### Your instructions
Narrow the data below down to the lines containing "intros".

### Records provided

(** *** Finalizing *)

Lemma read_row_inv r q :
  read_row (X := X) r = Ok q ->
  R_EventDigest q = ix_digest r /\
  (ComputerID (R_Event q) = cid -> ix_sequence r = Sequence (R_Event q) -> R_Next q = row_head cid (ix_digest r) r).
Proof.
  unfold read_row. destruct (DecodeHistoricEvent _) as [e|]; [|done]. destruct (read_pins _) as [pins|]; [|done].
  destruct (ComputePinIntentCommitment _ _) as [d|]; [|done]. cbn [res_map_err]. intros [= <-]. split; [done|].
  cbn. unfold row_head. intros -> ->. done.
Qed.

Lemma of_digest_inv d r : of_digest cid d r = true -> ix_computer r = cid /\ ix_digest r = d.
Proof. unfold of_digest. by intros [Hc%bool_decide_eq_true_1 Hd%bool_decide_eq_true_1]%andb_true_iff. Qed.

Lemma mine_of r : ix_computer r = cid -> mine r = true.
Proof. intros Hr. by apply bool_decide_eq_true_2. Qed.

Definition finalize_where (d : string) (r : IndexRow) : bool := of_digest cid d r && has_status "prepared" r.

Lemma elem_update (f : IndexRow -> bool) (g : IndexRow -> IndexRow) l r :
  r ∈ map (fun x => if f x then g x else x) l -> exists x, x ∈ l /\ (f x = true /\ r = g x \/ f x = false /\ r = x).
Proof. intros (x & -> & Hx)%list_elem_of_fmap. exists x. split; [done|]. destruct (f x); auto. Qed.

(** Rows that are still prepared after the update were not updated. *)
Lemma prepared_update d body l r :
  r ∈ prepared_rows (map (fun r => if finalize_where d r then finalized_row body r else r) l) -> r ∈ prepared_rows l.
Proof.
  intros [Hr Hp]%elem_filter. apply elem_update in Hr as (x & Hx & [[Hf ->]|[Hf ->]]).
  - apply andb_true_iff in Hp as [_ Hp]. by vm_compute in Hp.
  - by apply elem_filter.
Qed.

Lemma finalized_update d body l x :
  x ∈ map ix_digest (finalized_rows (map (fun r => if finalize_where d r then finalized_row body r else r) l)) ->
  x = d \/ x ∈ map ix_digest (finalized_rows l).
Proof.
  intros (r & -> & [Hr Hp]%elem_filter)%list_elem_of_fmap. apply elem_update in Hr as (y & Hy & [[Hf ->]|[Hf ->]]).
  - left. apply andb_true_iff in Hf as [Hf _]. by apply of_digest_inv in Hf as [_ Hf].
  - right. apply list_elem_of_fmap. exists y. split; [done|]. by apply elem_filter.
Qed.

### Solution to the exercise
  destruct (ComputePinIntentCommitment _ _) as [d|]; [|done]. cbn [res_map_err]. intros [= <-]. split; [done|].
  cbn. unfold row_head. intros -> ->. done.
Proof. unfold of_digest. by intros [Hc%bool_decide_eq_true_1 Hd%bool_decide_eq_true_1]%andb_true_iff. Qed.
Proof. intros Hr. by apply bool_decide_eq_true_2. Qed.
Proof. intros (x & -> & Hx)%list_elem_of_fmap. exists x. split; [done|]. destruct (f x); auto. Qed.
  intros [Hr Hp]%elem_filter. apply elem_update in Hr as (x & Hx & [[Hf ->]|[Hf ->]]).
  intros (r & -> & [Hr Hp]%elem_filter)%list_elem_of_fmap. apply elem_update in Hr as (y & Hy & [[Hf ->]|[Hf ->]]).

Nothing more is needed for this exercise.